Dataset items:
----
(** The situations in which a call visits every bucket it accounts for: one table; a
    cursor without bits between the two masks; two tables within a factor of two. *)
Definition scan_safe d (v : Z) : bool :=
  negb (dictIsRehashing d) ||
  (Z.land v (Z.lxor (sizemask (ht0 d)) (sizemask (ht1 d))) =? 0) ||
  (Z.max (size (ht0 d)) (size (ht1 d)) <=? 2 * Z.min (size (ht0 d)) (size (ht1 d))).

(** Within one step, a hash above the cursor in reversed order is not below it in the
    order of the expansions. *)
Lemma expansion_order v x n0 n1 : 0 <= n0 <= n1 -> n1 < 64 -> 0 <= v -> 0 <= x ->
  (v / 2 ^ n0) mod 2 ^ (n1 - n0) = 0 \/ n1 <= n0 + 1 ->
  rev v <= rev x -> rev v / 2 ^ (64 - n0) = rev x / 2 ^ (64 - n0) ->
  (v / 2 ^ n0) mod 2 ^ (n1 - n0) <= (x / 2 ^ n0) mod 2 ^ (n1 - n0).
Proof.
  intros Hn H64 Hv Hx Hs Hle Htop. pose proof (Z.mod_pos_bound (x / 2 ^ n0) (2 ^ (n1 - n0)) ltac:(lia)).
  destruct Hs as [-> |Hs]; [lia|]. destruct (decide (n1 = n0)) as [-> |].
  { rewrite !Z.sub_diag. by rewrite !Z.mod_1_r. }
  replace (n1 - n0) with 1 by lia. change (2 ^ 1) with 2. rewrite <- !Z.testbit_spec' by lia.
  replace n0 with (63 - (63 - n0)) by lia. rewrite <- (rev_testbit v (63 - n0)), <- (rev_testbit x (63 - n0)) by lia.
  rewrite !Z.testbit_spec' by lia. set (w := 63 - n0).
  assert (forall z, rev z / 2 ^ w = 2 * (rev z / 2 ^ (64 - n0)) + (rev z / 2 ^ w) mod 2) as Hd.
  { intros z. replace (2 ^ (64 - n0)) with (2 ^ w * 2)
      by (subst w; replace (64 - n0) with (63 - n0 + 1) by lia; rewrite Z.pow_add_r by lia; lia).
    rewrite <- Z.div_div by lia. apply Z.div_mod. lia. }
  assert (rev v / 2 ^ w <= rev x / 2 ^ w) by (apply Z.div_le_mono; lia).
  pose proof (Hd v). pose proof (Hd x). lia.
Qed.

(** The entries of a table whose hash agrees with the cursor are in its bucket. *)
Lemma bucket_complete n u t h v e b : table_ok n u t h -> e ∈ concat t ->
  t !! Z.to_nat (v mod 2 ^ n) = Some b -> hash32 (ekey e) mod 2 ^ n = v mod 2 ^ n -> e ∈ b.
Proof.
  intros T He Hb Hh. apply list_elem_of_In, in_concat in He as (b' & Hb' & He).
  apply list_elem_of_In in Hb', He. apply list_elem_of_lookup in Hb' as [i Hi].
  pose proof (tb_placed _ _ _ _ T i b' e Hi He) as Hp. rewrite <- Hh, Hp, Nat2Z.id in Hb. congruence.
Qed.

(** The two-table branch, [h0] being the smaller table. *)
Lemma scan_two_ok h0 h1 n0 n1 t0 t1 u0 u1 v :
  table_ok n0 u0 t0 h0 -> table_ok n1 u1 t1 h1 -> n0 <= n1 -> in_u 64 v ->
  (v / 2 ^ n0) mod 2 ^ (n1 - n0) = 0 \/ n1 <= n0 + 1 ->
  exists v1 out, (de ← bucket h0 (Z.land v (sizemask h0));
     '(v, out) ← expansion_loop (Z.to_nat (size h1)) h1 (sizemask h0) (sizemask h1) v de;
     Ok (v, sizemask h0, out)) = Ok (v1, 2 ^ n0 - 1, out) /\ in_u 64 v1 /\ v1 mod 2 ^ n0 = v mod 2 ^ n0 /\
    forall e, e ∈ concat t0 ++ concat t1 -> rev v <= rev (hash32 (ekey e)) ->
      rev v / 2 ^ (64 - n0) = rev (hash32 (ekey e)) / 2 ^ (64 - n0) -> e ∈ out.
Proof.
  intros T0 T1 Hn Hv Hs. pose proof (tb_k _ _ _ _ T0) as Hk0. pose proof (tb_k _ _ _ _ T1) as Hk1.
  destruct (table_used _ _ _ _ T0) as (_ & _ & -> & _). destruct (table_used _ _ _ _ T1) as (_ & -> & -> & _).
  rewrite land_mask by lia.
  destruct (bucket_in _ _ _ _ (v mod 2 ^ n0) T0) as (b0 & Hb0 & ->); [apply Z.mod_pos_bound; lia|]. cbn [mbind res_bind].
  destruct (expansion_loop_ok (Z.to_nat (2 ^ n1)) h1 u1 t1 n0 n1 v b0 T1 ltac:(lia) Hv) as (v1 & out & -> & H1 & H2 & H3 & H4).
  { pose proof (Z.mod_pos_bound (v / 2 ^ n0) (2 ^ (n1 - n0)) ltac:(lia)).
    assert (2 ^ (n1 - n0) <= 2 ^ n1) by (apply Z.pow_le_mono_r; lia). lia. }
  cbn [mbind res_bind]. exists v1, out. split; [done|]. split; [done|]. split; [done|]. intros e He Hle Htop.
  assert (0 <= v) as Hv0 by apply Hv. pose proof (uwrap_range 32 (hashFunction (ekey e)) ltac:(lia)) as [Hh0 _]. fold (hash32 (ekey e)) in Hh0.
  assert (hash32 (ekey e) mod 2 ^ n0 = v mod 2 ^ n0) as Em by (symmetry; apply rev_top; [lia|done|done|done]).
  rewrite elem_of_app in He. destruct He as [He|He].
  - apply H3. by eapply (bucket_complete n0 u0 t0 h0 v).
  - pose proof (expansion_order v (hash32 (ekey e)) n0 n1 ltac:(lia) ltac:(lia) Hv0 Hh0 Hs Hle Htop) as Ho.
    set (y := (hash32 (ekey e) / 2 ^ n0) mod 2 ^ (n1 - n0)) in *.
    destruct (bucket_in _ _ _ _ (hash32 (ekey e) mod 2 ^ n1) T1) as (b1 & Hb1 & _); [apply Z.mod_pos_bound; lia|].
    apply (H4 y b1 e).
    + split; [done|]. apply Z.mod_pos_bound. lia.
    + subst y. rewrite <- Em, <- mod_split by lia. done.
    + by eapply (bucket_complete n1 u1 t1 h1 (hash32 (ekey e))).
Qed.

Lemma min_max_pow a b : 2 <= a -> 2 <= b ->
  Z.max (2 ^ a) (2 ^ b) <= 2 * Z.min (2 ^ a) (2 ^ b) -> a <= b + 1 /\ b <= a + 1.
Proof.
  intros Ha Hb Hm. rewrite (Z.pow_le_mono_r_iff 2 a (b + 1)), (Z.pow_le_mono_r_iff 2 b (a + 1)) by lia.
  rewrite !Z.pow_add_r by lia. change (2 ^ 1) with 2. lia.
Qed.

(** One call: the cursor moves to the next multiple [c] of the block size in reversed
    order, and every entry between the old cursor and [c] is emitted. *)
Lemma scan_step d v : dict_wf d -> all d <> [] -> in_u 64 v -> scan_safe d v = true ->
  exists v' out c, dictScan d v = Ok (v', out) /\ in_u 64 v' /\ rev v < c <= 2 ^ 64 /\ rev v' = u64 c /\
    forall e, e ∈ all d -> rev v <= rev (hash32 (ekey e)) < c -> e ∈ out.
Proof.
  intros W Hne Hv Hsafe. pose proof W as [P N S]. unfold dictScan, dictSize.
  destruct (used_zero d P S) as (Hu & _). rewrite Hu. pose proof (zlen_nonneg (all d)).
  rewrite uwrap_id by (unfold in_u; lia). rewrite (proj2 (Z.eqb_neq _ _)) by (intros Hz; by apply Hne, zlen_0_nil).
  assert (exists n0 v1 out, 2 <= n0 <= 30 /\
    (if negb (dictIsRehashing d) then
       de ← bucket (ht0 d) (Z.land v (sizemask (ht0 d))); Ok (v, sizemask (ht0 d), de)
     else
       let '(t0, t1) := if size (ht1 d) <? size (ht0 d) then (ht1 d, ht0 d) else (ht0 d, ht1 d) in
       de ← bucket t0 (Z.land v (sizemask t0));
       '(v, out) ← expansion_loop (Z.to_nat (size t1)) t1 (sizemask t0) (sizemask t1) v de;
       Ok (v, sizemask t0, out)) = Ok (v1, 2 ^ n0 - 1, out) /\ in_u 64 v1 /\ v1 mod 2 ^ n0 = v mod 2 ^ n0 /\
    forall e, e ∈ all d -> rev v <= rev (hash32 (ekey e)) ->
      rev v / 2 ^ (64 - n0) = rev (hash32 (ekey e)) / 2 ^ (64 - n0) -> e ∈ out)
    as (n & v1 & out & Hn & -> & Hv1 & Em & Hemit).
  { destruct P as [Hi H1 H0|k0 t0 k1 t1 T0 T1 Hi Hm].
    - rewrite idle_not_rehashing by done. cbn [negb]. destruct (phase_table d ltac:(by apply idle) Hne S) as (k & t & T).
      destruct (table_used _ _ _ _ T) as (_ & _ & -> & _). pose proof (tb_k _ _ _ _ T) as Hk. rewrite land_mask by lia.
      destruct (bucket_in _ _ _ _ (v mod 2 ^ k) T) as (b & Hb & ->); [apply Z.mod_pos_bound; lia|]. cbn [mbind res_bind].
      exists k, v, b. split; [done|]. split; [done|]. split; [done|]. split; [done|]. intros e He _ Htop.
      unfold all in He. rewrite H1, (table_entries _ _ _ _ T), app_nil_r in He. eapply bucket_complete; [exact T|done|exact Hb|].
      symmetry. apply rev_top; [lia|apply Hv|apply (uwrap_range 32); lia|done].
    - rewrite rehashing_true by lia. cbn [negb]. unfold scan_safe in Hsafe. rewrite rehashing_true in Hsafe by lia. cbn [negb orb] in Hsafe.
      pose proof (tb_k _ _ _ _ T0) as Hk0. pose proof (tb_k _ _ _ _ T1) as Hk1.
      destruct (table_used _ _ _ _ T0) as (_ & Sz0 & Sm0 & _). destruct (table_used _ _ _ _ T1) as (_ & Sz1 & Sm1 & _).
      rewrite Sz0, Sz1, Sm0, Sm1 in Hsafe. apply orb_true_iff in Hsafe.
      assert (all d = concat t0 ++ concat t1) as Ea by (unfold all; by rewrite (table_entries _ _ _ _ T0), (table_entries _ _ _ _ T1)).
      rewrite Sz0, Sz1. destruct (Z.ltb_spec (2 ^ k1) (2 ^ k0)) as [Hlt|Hge].
      + apply Z.pow_lt_mono_r_iff in Hlt; [|lia..].
        destruct (scan_two_ok (ht1 d) (ht0 d) k1 k0 t1 t0 _ _ v T1 T0 ltac:(lia) Hv) as (v1 & out & E & ? & ? & Hem).
        { destruct Hsafe as [Hz%Z.eqb_eq|Hz%Z.leb_le]; [left|right; apply min_max_pow in Hz; lia].
          rewrite Z.lxor_comm, diff_mask in Hz by lia. nia. }
        exists k1, v1, out. split; [done|]. split; [exact E|]. split; [done|]. split; [done|]. intros e He. apply Hem.
        rewrite Ea in He. rewrite elem_of_app in *. tauto.
      + apply Z.pow_le_mono_r_iff in Hge; [|lia..].
        destruct (scan_two_ok (ht0 d) (ht1 d) k0 k1 t0 t1 _ _ v T0 T1 ltac:(lia) Hv) as (v1 & out & E & ? & ? & Hem).
        { destruct Hsafe as [Hz%Z.eqb_eq|Hz%Z.leb_le]; [left|right; apply min_max_pow in Hz; lia].
          rewrite diff_mask in Hz by lia. nia. }
        exists k0, v1, out. split; [done|]. split; [exact E|]. split; [done|]. split; [done|]. intros e He. apply Hem. by rewrite <- Ea. }
  cbn [mbind res_bind]. set (B := 2 ^ (64 - n)). assert (0 < B) by (apply Z.pow_pos_nonneg; lia).
  assert (2 ^ 64 = 2 ^ n * B) as E64 by (subst B; rewrite <- Z.pow_add_r by lia; f_equal; lia).
  assert (rev v1 / B = rev v / B) as Ev1 by (apply rev_low; [lia|done]).
  pose proof (rev_range v) as [Hr0 Hr1]. pose proof (Z.div_pos (rev v) B ltac:(lia) ltac:(lia)).
  pose proof (Z.div_lt_upper_bound (rev v) B (2 ^ n) ltac:(lia) ltac:(lia)).
  pose proof (Z.div_mod (rev v) B ltac:(lia)) as Hdm. pose proof (Z.mod_pos_bound (rev v) B ltac:(lia)) as Hmb.
  eexists _, out, ((rev v / B + 1) * B). split; [done|]. split; [apply rev_range|]. split; [nia|].
  split; [rewrite next_cursor by lia; fold B; by rewrite Ev1|].
  intros e He [Hlo Hhi]. apply Hemit; [done|done|]. fold B. revert Hlo Hhi.
  generalize (rev (hash32 (ekey e))). set (q := rev v / B) in *. set (r := rev v mod B) in *. clearbody q r B. intros x Hlo Hhi.
  apply Z.div_unique_pos with (r := x - B * q); lia.
Qed.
----
**What to work on**.
Lines from the records above that hold "negb" are the ones to list.

**Reply to the exercise**.
  negb (dictIsRehashing d) ||
    (if negb (dictIsRehashing d) then
    - rewrite idle_not_rehashing by done. cbn [negb]. destruct (phase_table d ltac:(by apply idle) Hne S) as (k & t & T).
    - rewrite rehashing_true by lia. cbn [negb]. unfold scan_safe in Hsafe. rewrite rehashing_true in Hsafe by lia. cbn [negb orb] in Hsafe.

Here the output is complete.